Julia:  What role, or potential role, do you see for the future of libraries, archives and museums in working with the kinds of data you collect? That is, while your data is valuable for other researchers now, things like 700,000 Yelp reviews of restaurants will be invaluable to all kinds of folks studying culture, economics and society 10, 20, 50 and 100 years from now. So, what kind of role do you think cultural heritage institutions could play in the long-term stewardship of this cultural data? Further, what kinds of relationships do you think might be able to be arranged between researchers and libraries, archives, and museums? For instance, would it make sense for a library to collect, preserve, and provide access to something like the Yelp review data you worked with? Or do you think they should be collecting in other ways?
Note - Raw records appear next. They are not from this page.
(** * mongo_chat_llm: the chat service (apk.py) and the embedding job
    (get_embeddings.py), embedded in Rocq.

  The program is glue around three outside services: a document
  database (pymongo), an embedding model and a chat-completion model
  (openai).  The database is modelled by the state it holds; the two
  models are parameters of the development. *)

From Stdlib Require Import List ZArith String Ascii Bool Lia QArith Sorted.
Import ListNotations.

Local Open Scope string_scope.
Local Open Scope Z_scope.
Local Open Scope list_scope.

Local Set Warnings "-register-all".

(* ================================================================== *)
(** * Python: exceptions, results, slices *)
(* ================================================================== *)

Module Py.

(** The exceptions the modelled code can raise. *)
Inductive exn : Type :=
| KeyError (key : string)
| AttributeError
| TypeError
| UpstreamError (msg : string)      (* openai client *)
| OperationFailure (msg : string)   (* pymongo: the server rejects the command *)
| WriteError (msg : string).        (* pymongo: the server rejects the update *)

Inductive result (A : Type) : Type :=
| Ok (a : A)
| Raise (e : exn).

Arguments Ok {A} a.
Arguments Raise {A} e.

Definition bind {A B} (r : result A) (k : A -> result B) : result B :=
  match r with
  | Ok a => k a
  | Raise e => Raise e
  end.

(** [mapM f l]: a comprehension [[f(x) for x in l]] whose body may raise;
    elements are visited left to right and the first exception wins. *)
Fixpoint mapM {A B} (f : A -> result B) (l : list A) : result (list B) :=
  match l with
  | [] => Ok []
  | x :: xs =>
      match f x with
      | Raise e => Raise e
      | Ok y =>
          match mapM f xs with
          | Raise e => Raise e
          | Ok ys => Ok (y :: ys)
          end
      end
  end.

(** [l[start:]] for a Python list: a negative start counts from the end,
    and both ends are clipped to the list. *)
Definition slice_from {A} (start : Z) (l : list A) : list A :=
  let n := Z.of_nat (List.length l) in
  let s := if start <? 0 then Z.max 0 (start + n) else Z.min start n in
  skipn (Z.to_nat s) l.

(** [sep.join(parts)] *)
Fixpoint join (sep : string) (parts : list string) : string :=
  match parts with
  | [] => ""
  | [p] => p
  | p :: ps => (p ++ sep ++ join sep ps)%string
  end.

(** Truth value of a str: [not s] holds exactly for the empty string. *)
Definition truthy_str (s : string) : bool :=
  match s with EmptyString => false | String _ _ => true end.

(** Truth value of [d.get(k)] for a str-valued dict: [None] is falsy. *)
Definition truthy_opt (o : option string) : bool :=
  match o with None => false | Some s => truthy_str s end.

End Py.

Import Py.

Declare Scope py_scope.
Delimit Scope py_scope with py.
Notation "x <- c1 ;; c2" := (Py.bind c1 (fun x => c2))
(at level 61, c1 at next level, right associativity) : py_scope.
Local Open Scope py_scope.

(* ================================================================== *)
(** * Documents *)
(* ================================================================== *)

Module Bson.

(** A stored value.  Doubles are represented by rationals; NaN, which
    pandas introduces for a missing cell, is a value of its own. *)
Inductive value : Type :=
| VNull
| VNaN
| VBool (b : bool)
| VInt (z : Z)
| VFloat (q : Q)
| VStr (s : string)
| VOid (n : N)
| VTime (t : Z)
| VArr (l : list value)
| VDoc (d : list (string * value)).

(** A document (and a Python dict read from one): fields in order. *)
Definition doc : Type := list (string * value).

(** A collection: its documents in natural (insertion) order. *)
Definition collection : Type := list doc.

Fixpoint lookup (k : string) (d : doc) : option value :=
  match d with
  | [] => None
  | (k', v) :: rest => if String.eqb k k' then Some v else lookup k rest
  end.

(** Set field [k]: an existing field is replaced where it stands, a new
    one is added at the end. *)
Fixpoint set_field (k : string) (v : value) (d : doc) : doc :=
  match d with
  | [] => [(k, v)]
  | (k', v') :: rest =>
      if String.eqb k k' then (k, v) :: rest
      else (k', v') :: set_field k v rest
  end.

(** Equality of stored values: same constructor, same content. *)
Fixpoint value_eqb (a b : value) : bool :=
  match a, b with
  | VNull, VNull => true
  | VNaN, VNaN => true
  | VBool x, VBool y => Bool.eqb x y
  | VInt x, VInt y => Z.eqb x y
  | VFloat x, VFloat y =>
      Z.eqb (Qnum x) (Qnum y) && Pos.eqb (Qden x) (Qden y)
  | VStr x, VStr y => String.eqb x y
  | VOid x, VOid y => N.eqb x y
  | VTime x, VTime y => Z.eqb x y
  | VArr l, VArr l' =>
      (fix go (l l' : list value) : bool :=
         match l, l' with
         | [], [] => true
         | x :: xs, y :: ys => value_eqb x y && go xs ys
         | _, _ => false
         end) l l'
  | VDoc d, VDoc d' =>
      (fix go (d d' : list (string * value)) : bool :=
         match d, d' with
         | [], [] => true
         | (k, x) :: xs, (k', y) :: ys =>
             String.eqb k k' && value_eqb x y && go xs ys
         | _, _ => false
         end) d d'
  | _, _ => false
  end.

(** [d.get(k, default)] on a Python value: only a dict has [get]. *)
Definition py_get (v : value) (k : string) (default : value) : result value :=
  match v with
  | VDoc d => Ok (match lookup k d with Some x => x | None => default end)
  | _ => Raise AttributeError
  end.

(** [v[k]] with a str key on a Python value. *)
Definition py_item (v : value) (k : string) : result value :=
  match v with
  | VDoc d =>
      match lookup k d with
      | Some x => Ok x
      | None => Raise (KeyError k)
      end
  | _ => Raise TypeError
  end.

End Bson.

Import Bson.

(* ================================================================== *)
(** * The document database, as pymongo shows it to the program *)
(* ================================================================== *)

Module Mongo.

(** Equality match of a filter [{field: v}] against a top-level field: a
    missing field matches null, and an array field matches when it
    equals [v] or holds an element equal to [v]. *)
Definition matches_eq (field : string) (v : value) (d : doc) : bool :=
  match lookup field d with
  | None => value_eqb v VNull
  | Some (VArr l) => value_eqb v (VArr l) || existsb (value_eqb v) l
  | Some x => value_eqb v x
  end.

(** [collection.find_one({field: v})]: the first match in natural order. *)
Definition find_one (field : string) (v : value) (c : collection) : option doc :=
  find (matches_eq field v) c.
Sentiment on Twitter as compared to Gallup Poll. Appeared in From Tweets to Polls: Linking Text Sentiment to Public Opinion Time Series. Brendan O'Connor,Ramnath Balasubramanyan, Bryan R. Routledge, and Noah A. Smith. In Proceedings of the International AAAI Conference on Weblogs and Social Media (ICWSM 2010), pages 122–129, Washington, DC, May 2010
Sentiment on Twitter as compared to Gallup Poll. Appeared in From Tweets to Polls: Linking Text Sentiment to Public Opinion Time Series. Brendan O’Connor, Ramnath Balasubramanyan, Bryan R. Routledge and Noah A. Smith. In Proceedings of the International AAAI Conference on Weblogs and Social Media (ICWSM 2010), pages 122–129, Washington, DC, May 2010

Bryan: This is also a great question and also one for which I do not have a great answer.  I do not know a lot about the research in “digital humanities,” but that would be a good place to look.  People doing digital text-based research on a long-horizon panel of data should provide some insight into what sorts of questions people ask.  Similarly, economic data might provide some hints.  Finance, for example, has a strong empirical component that comes from having easy-to-access stock data (the CRSP).  The hard part for libraries is figuring out which parts to keep.  Sampling Twitter, for example, gets a nice time-series of data but loses the ability to track a group of users or Twitter conversations.
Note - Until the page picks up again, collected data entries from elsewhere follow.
Lemma has_class_remove_tokens toks c sl :
  has_class c (remove_tokens toks sl) ↔ has_class c sl ∧ c ∉ toks.
Proof.
  unfold remove_tokens, has_class. revert sl.
  induction toks as [|tok toks IH]; intros sl; simpl.
  - rewrite elem_of_nil. tauto.
  - rewrite IH. simpl. rewrite elem_of_token_remove, not_elem_of_cons. tauto.
Qed.

Lemma has_class_slide_add tok c sl :
  has_class c (slide_add tok sl) ↔ has_class c sl ∨ c = tok.
Proof. unfold has_class, slide_add. simpl. apply elem_of_token_add. Qed.

Lemma titleText_remove_tokens toks sl : titleText (remove_tokens toks sl) = titleText sl.
Proof.
  unfold remove_tokens. revert sl.
  induction toks as [|tok toks IH]; intros sl; simpl; [done|]. by rewrite IH.
Qed.

(** ** Element references *)

Lemma item_Some (l : list Slide) (i : Z) :
  0 <= i < Z.of_nat (length l) → item l i = Some (Z.to_nat i).
Proof.
  intros [H0 H1]. unfold item.
  apply Z.leb_le in H0. apply Z.ltb_lt in H1. by rewrite H0, H1.
Qed.

Lemma item_None (l : list Slide) (i : Z) :
  i < 0 ∨ Z.of_nat (length l) <= i → item l i = None.
Proof.
  intros H. unfold item.
  destruct (0 <=? i) eqn:E0; [|done].
  destruct (i <? Z.of_nat (length l)) eqn:E1; [|done].
  apply Z.leb_le in E0. apply Z.ltb_lt in E1. lia.
Qed.

Lemma item_lookup (l : list Slide) (i : Z) :
  0 <= i < Z.of_nat (length l) → is_Some (l !! Z.to_nat i).
Proof. intros H. apply lookup_lt_is_Some. lia. Qed.

(** ** The UI projection *)

Lemma updateButtonStates_eq w :
  updateButtonStates w =
  (Normal tt,
   set_nextBtn (if currentSlide w =? totalSlides w
                then mkButton true "0.3" else mkButton false "1")
     (set_prevBtn (if currentSlide w =? 1
                   then mkButton true "0.3" else mkButton false "1") w)).
Proof.
  unfold updateButtonStates. js_eval.
  destruct (currentSlide w =? 1); cbn;
    destruct (currentSlide w =? totalSlides w); reflexivity.
Qed.

Lemma updateUI_eq w :
  0 <= currentSlide w - 1 < Z.of_nat (length (slides w)) →
  updateUI w = (Normal tt, ui_projection w).
Proof.
  intros Hcur. unfold updateUI, ui_projection, querySelector_title.
  js_eval. rewrite updateButtonStates_eq. cbn.
  rewrite (item_Some _ _ Hcur). cbn.
  destruct (title_of (slides w) (Z.to_nat (currentSlide w - 1))); reflexivity.
Qed.

Lemma updateUI_throws w :
  currentSlide w - 1 < 0 ∨ Z.of_nat (length (slides w)) <= currentSlide w - 1 →
  ∃ e w', updateUI w = (Throw e, w').
Proof.
  intros Hcur. unfold updateUI, querySelector_title.
  js_eval. rewrite updateButtonStates_eq. cbn.
  rewrite (item_None _ _ Hcur). cbn. eauto.
Qed.

Section UiProjectionFields.
Variable w : World.

Lemma ui_projection_currentSlide : currentSlide (ui_projection w) = currentSlide w.
Proof. unfold ui_projection. by destruct (title_of _ _). Qed.

Lemma ui_projection_totalSlides : totalSlides (ui_projection w) = totalSlides w.
Proof. unfold ui_projection. by destruct (title_of _ _). Qed.

Lemma ui_projection_slides : slides (ui_projection w) = slides w.
Proof. unfold ui_projection. by destruct (title_of _ _). Qed.

Lemma ui_projection_timers : timers (ui_projection w) = timers w.
Proof. unfold ui_projection. by destruct (title_of _ _). Qed.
Julia: Talking about the paper you co-authored that analyzed Yelp reviews, Dan Jurafsky said “when you write a review on the web you’re providing a window into your own psyche – and the vast amount of text on the web means that researchers have millions of pieces of data about people’s mindsets.” What do you think are some of the possibilities and limitations for analyzing social media content?
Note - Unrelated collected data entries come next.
(** Where [ServeHTTP] returns, with what it wrote to the response. *)
Inductive Outcome : Type :=
| RedirectHome : Outcome
    (* http.Redirect(w, req, "http://www.mozilla.org/", 302) *)
| RedirectStub : string -> Outcome
    (* http.Redirect(w, req, stubURL, 302) *)
| InternalServerError : error -> Outcome
    (* http.Error(w, ..., 500); log.Println(err) *)
| NotFound : Outcome
    (* http.NotFound(w, req) *)
| PrintURL : option Z -> string -> Outcome
    (* Cache-Control max-age when set; text/plain body *)
| RedirectMirror : option Z -> string -> Outcome.
    (* Cache-Control max-age when set; http.Redirect(w, req, url, 302) *)

Definition statusCode (o : Outcome) : Z :=
  match o with
  | RedirectHome | RedirectStub _ | RedirectMirror _ _ => 302
  | InternalServerError _ => 500
  | NotFound => 404
  | PrintURL _ _ => 200
  end.

(** The URL handed to [http.Redirect], when the response is one. *)
Definition redirectURL (o : Outcome) : option string :=
  match o with
  | RedirectHome => Some "http://www.mozilla.org/"
  | RedirectStub url | RedirectMirror _ url => Some url
  | _ => None
  end.

(** What the request wrote to the server log. *)
Definition logged (o : Outcome) : list string :=
  match o with
  | InternalServerError err => [err]
  | _ => []
  end.

Definition Second : Z := 1000000000.

Section Handler.

(** What handlers.go uses and does not declare: the type of location
    templates with its rendering [locationPath.ToString(lang)], the
    alias normalisation [NewAliasName], and the reading of the query
    values into [BouncerParams]. *)
Context {LocationPath : Type}.
Variable ToString : LocationPath -> string -> string.
Variable NewAliasName : string -> string.
Variable BouncerParamsFromValues : Values -> BouncerParams.

(** Modelled from the spec: [ProductLocation] is declared outside
    handlers.go; it is [{ SSLOnly: bool, Locations: mapping OSName ->
    LocationTemplate }], an absent OS name meaning that the product is
    not available there.  Its [Locations] is named [OsLocations] here,
    apart from the handler's field. *)
Record ProductLocation : Type := {
  SSLOnly : bool;
  OsLocations : gmap string LocationPath
}.

(** Modelled from the spec: [BouncerMap] is declared outside
    handlers.go; it is [{ Aliases: mapping AliasName -> ProductName,
    Products: mapping ProductName -> ProductLocation }], the second
    field being [ProductLocationMap] in handlers.go. *)
Record BouncerMap : Type := {
  Aliases : gmap string string;
  ProductLocationMap : gmap string ProductLocation
}.

Record BouncerHandler : Type := {
  Locations : BouncerMap;
  CacheTime : Z;
  PinHttpsHeaderName : string;
  PinnedBaseURLHttp : string;
  PinnedBaseURLHttps : string;
  StubRootURL : string
}.

Definition mirrorBaseURL (b : BouncerHandler) (sslOnly : bool)
  : string * option error :=
  if negb (PinnedBaseURLHttps b =? "") && sslOnly
  then ("https://" ++ PinnedBaseURLHttps b, None)
  else if negb (PinnedBaseURLHttp b =? "") && negb sslOnly
  then ("http://" ++ PinnedBaseURLHttp b, None)
  else ("", Some "No mirror found.").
Bryan: There are many limitations, of course.  Twitter and Yelp are not just providing a window into things, they are changing the way the world works.  “Big data” is not just about larger sample sizes of draws from a fixed distribution.  Things are non-stationary.  (In an early paper using Twitter data, we could see the “Oprah” effect as the number of users jumped in the day following her show about Twitter).  Similarly, the data we see in social media is not a representative sample of society cross section.  But both of these are the sort of things good modeling – statistical, economic – should, and do, aim to capture.  The possibilities of all this new data are exciting.  Language is a rich source of data with challenging models needed to turn it into useful information.  More generally, social media is an integral part of many economic and social transactions.  Capturing that in a tractable model makes for an interesting research agenda.